To do:
The entries that follow include a run beginning at the line with "rewrite is_nat_pretty by" and ending at the line with "[|p|p]; [done| |lia]."; restate that run word for word and leave the rest out.
◇ ◇ ◇ ◇
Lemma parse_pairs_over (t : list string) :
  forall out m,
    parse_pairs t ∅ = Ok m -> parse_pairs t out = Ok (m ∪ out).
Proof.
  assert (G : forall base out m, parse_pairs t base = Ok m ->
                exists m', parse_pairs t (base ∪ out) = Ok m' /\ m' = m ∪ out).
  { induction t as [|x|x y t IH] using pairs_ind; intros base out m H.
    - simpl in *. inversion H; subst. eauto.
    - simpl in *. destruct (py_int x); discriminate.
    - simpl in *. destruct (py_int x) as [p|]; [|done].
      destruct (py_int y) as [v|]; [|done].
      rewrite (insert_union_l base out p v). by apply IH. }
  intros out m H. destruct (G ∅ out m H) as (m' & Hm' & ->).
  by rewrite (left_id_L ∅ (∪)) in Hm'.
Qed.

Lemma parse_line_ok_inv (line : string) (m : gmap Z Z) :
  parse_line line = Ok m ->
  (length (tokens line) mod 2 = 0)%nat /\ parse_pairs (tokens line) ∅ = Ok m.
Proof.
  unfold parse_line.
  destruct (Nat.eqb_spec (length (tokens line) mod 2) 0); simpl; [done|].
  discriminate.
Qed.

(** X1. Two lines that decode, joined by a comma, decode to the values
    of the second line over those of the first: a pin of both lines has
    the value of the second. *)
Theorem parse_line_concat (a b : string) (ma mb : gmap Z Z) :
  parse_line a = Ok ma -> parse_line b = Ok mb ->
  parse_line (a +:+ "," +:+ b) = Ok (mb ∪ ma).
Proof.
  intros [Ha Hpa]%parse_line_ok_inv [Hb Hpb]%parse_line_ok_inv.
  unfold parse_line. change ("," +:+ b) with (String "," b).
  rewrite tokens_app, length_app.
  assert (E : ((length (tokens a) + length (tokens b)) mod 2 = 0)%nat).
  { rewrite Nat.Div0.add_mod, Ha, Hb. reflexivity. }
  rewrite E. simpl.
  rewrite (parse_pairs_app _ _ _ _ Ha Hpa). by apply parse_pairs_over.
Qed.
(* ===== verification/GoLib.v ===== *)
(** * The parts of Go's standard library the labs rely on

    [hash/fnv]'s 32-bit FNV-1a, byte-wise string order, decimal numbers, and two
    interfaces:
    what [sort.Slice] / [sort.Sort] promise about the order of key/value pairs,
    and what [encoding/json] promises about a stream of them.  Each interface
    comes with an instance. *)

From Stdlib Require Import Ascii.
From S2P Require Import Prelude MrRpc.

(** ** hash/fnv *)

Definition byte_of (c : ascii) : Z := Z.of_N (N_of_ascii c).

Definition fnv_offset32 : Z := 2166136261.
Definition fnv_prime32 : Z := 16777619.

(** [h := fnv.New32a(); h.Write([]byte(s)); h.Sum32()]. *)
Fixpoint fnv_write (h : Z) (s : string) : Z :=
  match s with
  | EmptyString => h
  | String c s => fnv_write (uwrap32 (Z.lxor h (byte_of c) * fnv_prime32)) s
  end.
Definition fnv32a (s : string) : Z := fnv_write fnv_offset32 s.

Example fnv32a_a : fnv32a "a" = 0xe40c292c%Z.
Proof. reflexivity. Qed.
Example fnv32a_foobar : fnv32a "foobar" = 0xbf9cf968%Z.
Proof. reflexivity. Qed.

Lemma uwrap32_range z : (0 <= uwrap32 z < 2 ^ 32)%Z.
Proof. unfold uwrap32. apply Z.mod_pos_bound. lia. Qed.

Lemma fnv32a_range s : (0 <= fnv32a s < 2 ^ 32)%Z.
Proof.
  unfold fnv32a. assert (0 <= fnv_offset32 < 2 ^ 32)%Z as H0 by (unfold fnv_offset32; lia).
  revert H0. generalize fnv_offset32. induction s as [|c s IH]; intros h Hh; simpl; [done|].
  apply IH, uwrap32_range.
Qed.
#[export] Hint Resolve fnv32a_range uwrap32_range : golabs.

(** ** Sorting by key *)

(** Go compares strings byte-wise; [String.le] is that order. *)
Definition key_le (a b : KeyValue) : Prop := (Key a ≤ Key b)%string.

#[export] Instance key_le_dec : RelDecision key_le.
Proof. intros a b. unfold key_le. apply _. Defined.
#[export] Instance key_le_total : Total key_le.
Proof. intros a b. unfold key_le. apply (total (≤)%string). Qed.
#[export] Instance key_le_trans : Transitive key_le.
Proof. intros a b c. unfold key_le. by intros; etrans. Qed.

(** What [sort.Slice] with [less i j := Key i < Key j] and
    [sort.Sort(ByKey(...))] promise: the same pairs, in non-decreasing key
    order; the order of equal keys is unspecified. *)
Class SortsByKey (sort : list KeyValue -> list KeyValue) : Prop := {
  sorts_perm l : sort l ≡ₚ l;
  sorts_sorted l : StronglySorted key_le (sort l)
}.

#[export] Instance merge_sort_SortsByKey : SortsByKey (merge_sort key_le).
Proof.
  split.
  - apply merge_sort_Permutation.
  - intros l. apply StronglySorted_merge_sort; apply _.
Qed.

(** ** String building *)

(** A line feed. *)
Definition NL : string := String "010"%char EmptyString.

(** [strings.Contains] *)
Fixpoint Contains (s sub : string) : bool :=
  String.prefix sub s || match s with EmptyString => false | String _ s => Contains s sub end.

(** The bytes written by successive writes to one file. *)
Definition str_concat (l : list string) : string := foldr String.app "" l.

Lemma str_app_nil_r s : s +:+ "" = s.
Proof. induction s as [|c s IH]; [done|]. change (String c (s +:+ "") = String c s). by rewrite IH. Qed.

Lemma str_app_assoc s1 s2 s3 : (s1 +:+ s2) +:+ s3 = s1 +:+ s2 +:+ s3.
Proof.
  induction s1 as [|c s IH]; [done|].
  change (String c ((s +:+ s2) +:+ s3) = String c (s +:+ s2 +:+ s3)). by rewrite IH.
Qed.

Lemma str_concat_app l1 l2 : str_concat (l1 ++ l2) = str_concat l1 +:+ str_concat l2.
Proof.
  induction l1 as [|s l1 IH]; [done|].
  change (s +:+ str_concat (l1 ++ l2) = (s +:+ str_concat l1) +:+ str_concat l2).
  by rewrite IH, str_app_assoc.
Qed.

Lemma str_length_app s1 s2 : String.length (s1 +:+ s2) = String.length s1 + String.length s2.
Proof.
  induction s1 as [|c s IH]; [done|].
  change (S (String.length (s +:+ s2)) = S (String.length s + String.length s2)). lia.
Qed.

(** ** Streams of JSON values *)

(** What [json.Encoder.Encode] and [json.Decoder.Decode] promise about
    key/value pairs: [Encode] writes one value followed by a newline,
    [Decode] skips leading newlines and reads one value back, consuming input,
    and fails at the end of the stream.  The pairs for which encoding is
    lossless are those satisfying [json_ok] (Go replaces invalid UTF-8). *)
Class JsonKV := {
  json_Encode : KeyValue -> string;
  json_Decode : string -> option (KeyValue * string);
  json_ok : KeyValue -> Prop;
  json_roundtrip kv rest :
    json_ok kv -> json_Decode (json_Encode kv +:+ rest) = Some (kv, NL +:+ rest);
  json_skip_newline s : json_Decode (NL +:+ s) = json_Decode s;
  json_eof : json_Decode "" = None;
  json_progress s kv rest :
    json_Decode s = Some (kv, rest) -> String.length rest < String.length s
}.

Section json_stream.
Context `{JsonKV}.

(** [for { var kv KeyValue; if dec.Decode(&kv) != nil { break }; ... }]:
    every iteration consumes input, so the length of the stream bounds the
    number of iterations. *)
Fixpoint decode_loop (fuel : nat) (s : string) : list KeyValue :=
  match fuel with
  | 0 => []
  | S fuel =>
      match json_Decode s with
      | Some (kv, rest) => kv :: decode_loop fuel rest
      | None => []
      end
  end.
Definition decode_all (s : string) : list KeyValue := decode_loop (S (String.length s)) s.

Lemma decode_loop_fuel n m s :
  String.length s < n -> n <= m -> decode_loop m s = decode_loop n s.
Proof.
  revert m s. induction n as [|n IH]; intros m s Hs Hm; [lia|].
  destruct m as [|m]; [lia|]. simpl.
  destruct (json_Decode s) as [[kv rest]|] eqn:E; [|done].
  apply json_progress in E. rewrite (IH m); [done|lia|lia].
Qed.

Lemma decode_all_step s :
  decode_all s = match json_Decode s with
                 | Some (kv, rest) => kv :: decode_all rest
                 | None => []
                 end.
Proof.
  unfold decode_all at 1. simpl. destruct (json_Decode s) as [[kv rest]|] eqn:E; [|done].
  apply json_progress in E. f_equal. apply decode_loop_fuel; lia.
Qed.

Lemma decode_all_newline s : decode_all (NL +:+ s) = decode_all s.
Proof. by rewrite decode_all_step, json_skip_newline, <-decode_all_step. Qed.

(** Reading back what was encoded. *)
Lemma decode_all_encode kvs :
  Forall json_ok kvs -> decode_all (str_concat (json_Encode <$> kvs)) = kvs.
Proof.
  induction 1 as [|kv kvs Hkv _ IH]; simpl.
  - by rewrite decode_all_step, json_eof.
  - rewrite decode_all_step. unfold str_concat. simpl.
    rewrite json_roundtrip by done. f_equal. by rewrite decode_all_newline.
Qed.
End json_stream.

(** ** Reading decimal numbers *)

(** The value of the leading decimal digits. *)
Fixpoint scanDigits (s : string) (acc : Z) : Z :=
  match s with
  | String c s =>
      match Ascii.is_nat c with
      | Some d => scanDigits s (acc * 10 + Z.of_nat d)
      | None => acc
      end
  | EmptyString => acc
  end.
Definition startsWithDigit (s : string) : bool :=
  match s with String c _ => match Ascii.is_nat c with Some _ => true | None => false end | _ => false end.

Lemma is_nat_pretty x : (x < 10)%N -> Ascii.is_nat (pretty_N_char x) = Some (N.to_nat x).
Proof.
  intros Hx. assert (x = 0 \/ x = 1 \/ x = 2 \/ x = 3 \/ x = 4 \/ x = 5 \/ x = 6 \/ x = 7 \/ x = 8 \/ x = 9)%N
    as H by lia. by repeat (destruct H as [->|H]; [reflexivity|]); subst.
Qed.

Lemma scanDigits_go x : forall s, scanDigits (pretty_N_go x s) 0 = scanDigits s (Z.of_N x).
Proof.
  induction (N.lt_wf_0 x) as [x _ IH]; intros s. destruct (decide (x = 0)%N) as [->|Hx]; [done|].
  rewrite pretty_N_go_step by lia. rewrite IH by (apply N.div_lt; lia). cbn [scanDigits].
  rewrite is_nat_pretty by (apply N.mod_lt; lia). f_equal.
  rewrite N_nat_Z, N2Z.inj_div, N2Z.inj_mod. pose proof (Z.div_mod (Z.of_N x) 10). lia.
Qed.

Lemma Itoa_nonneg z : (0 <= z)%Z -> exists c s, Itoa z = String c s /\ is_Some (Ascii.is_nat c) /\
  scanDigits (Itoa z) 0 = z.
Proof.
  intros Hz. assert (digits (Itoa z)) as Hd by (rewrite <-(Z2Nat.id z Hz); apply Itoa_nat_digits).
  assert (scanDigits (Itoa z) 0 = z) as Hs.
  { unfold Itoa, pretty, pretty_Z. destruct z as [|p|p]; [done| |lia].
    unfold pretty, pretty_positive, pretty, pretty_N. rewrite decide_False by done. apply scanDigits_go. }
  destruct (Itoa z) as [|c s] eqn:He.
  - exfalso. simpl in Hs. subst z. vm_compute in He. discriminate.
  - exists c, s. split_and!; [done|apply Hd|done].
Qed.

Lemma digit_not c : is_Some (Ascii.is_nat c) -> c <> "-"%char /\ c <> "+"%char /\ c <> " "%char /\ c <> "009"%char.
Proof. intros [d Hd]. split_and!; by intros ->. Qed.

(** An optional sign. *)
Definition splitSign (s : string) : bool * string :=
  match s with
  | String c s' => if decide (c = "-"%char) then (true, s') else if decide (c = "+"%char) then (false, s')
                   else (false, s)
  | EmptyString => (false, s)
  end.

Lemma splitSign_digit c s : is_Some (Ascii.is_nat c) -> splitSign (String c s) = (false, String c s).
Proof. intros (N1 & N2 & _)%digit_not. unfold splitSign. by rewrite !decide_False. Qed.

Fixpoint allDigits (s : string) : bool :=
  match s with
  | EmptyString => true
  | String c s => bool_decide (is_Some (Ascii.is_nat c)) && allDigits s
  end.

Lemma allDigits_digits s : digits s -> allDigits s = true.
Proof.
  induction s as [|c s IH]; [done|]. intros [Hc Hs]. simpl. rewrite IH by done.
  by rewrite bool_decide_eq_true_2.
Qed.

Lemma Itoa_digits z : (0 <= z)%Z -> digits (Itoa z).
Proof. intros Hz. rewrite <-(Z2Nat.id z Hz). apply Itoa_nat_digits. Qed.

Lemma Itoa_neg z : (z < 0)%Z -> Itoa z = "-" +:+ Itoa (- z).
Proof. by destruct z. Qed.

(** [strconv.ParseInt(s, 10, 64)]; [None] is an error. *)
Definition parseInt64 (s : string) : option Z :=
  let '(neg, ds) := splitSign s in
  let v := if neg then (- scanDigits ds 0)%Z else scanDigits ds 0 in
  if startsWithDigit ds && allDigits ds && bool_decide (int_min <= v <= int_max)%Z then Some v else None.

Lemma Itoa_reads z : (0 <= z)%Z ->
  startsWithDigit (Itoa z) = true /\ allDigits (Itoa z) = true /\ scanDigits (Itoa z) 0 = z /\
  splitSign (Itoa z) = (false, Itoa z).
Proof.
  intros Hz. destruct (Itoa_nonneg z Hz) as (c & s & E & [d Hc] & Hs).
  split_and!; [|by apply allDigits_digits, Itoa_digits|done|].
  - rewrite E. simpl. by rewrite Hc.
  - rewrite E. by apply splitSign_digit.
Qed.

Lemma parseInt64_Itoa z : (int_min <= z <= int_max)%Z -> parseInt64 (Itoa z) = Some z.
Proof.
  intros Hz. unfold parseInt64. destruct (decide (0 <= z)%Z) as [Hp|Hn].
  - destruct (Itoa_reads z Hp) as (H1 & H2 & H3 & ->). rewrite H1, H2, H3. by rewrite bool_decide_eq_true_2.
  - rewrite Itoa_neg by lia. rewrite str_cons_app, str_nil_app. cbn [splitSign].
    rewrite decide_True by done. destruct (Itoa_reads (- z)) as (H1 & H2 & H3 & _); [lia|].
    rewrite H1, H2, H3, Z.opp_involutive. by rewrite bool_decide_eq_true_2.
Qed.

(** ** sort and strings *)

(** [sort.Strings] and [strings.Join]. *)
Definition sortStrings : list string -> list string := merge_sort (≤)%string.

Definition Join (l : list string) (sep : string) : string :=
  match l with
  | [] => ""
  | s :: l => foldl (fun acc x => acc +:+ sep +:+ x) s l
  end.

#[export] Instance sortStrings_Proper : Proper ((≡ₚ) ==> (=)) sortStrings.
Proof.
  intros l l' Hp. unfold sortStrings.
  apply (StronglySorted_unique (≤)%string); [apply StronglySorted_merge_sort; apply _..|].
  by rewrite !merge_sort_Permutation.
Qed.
◇ ◇ ◇ ◇
Answer to the problem:
  rewrite is_nat_pretty by (apply N.mod_lt; lia). f_equal.
  rewrite N_nat_Z, N2Z.inj_div, N2Z.inj_mod. pose proof (Z.div_mod (Z.of_N x) 10). lia.
Qed.

Lemma Itoa_nonneg z : (0 <= z)%Z -> exists c s, Itoa z = String c s /\ is_Some (Ascii.is_nat c) /\
  scanDigits (Itoa z) 0 = z.
Proof.
  intros Hz. assert (digits (Itoa z)) as Hd by (rewrite <-(Z2Nat.id z Hz); apply Itoa_nat_digits).
  assert (scanDigits (Itoa z) 0 = z) as Hs.
  { unfold Itoa, pretty, pretty_Z. destruct z as [|p|p]; [done| |lia].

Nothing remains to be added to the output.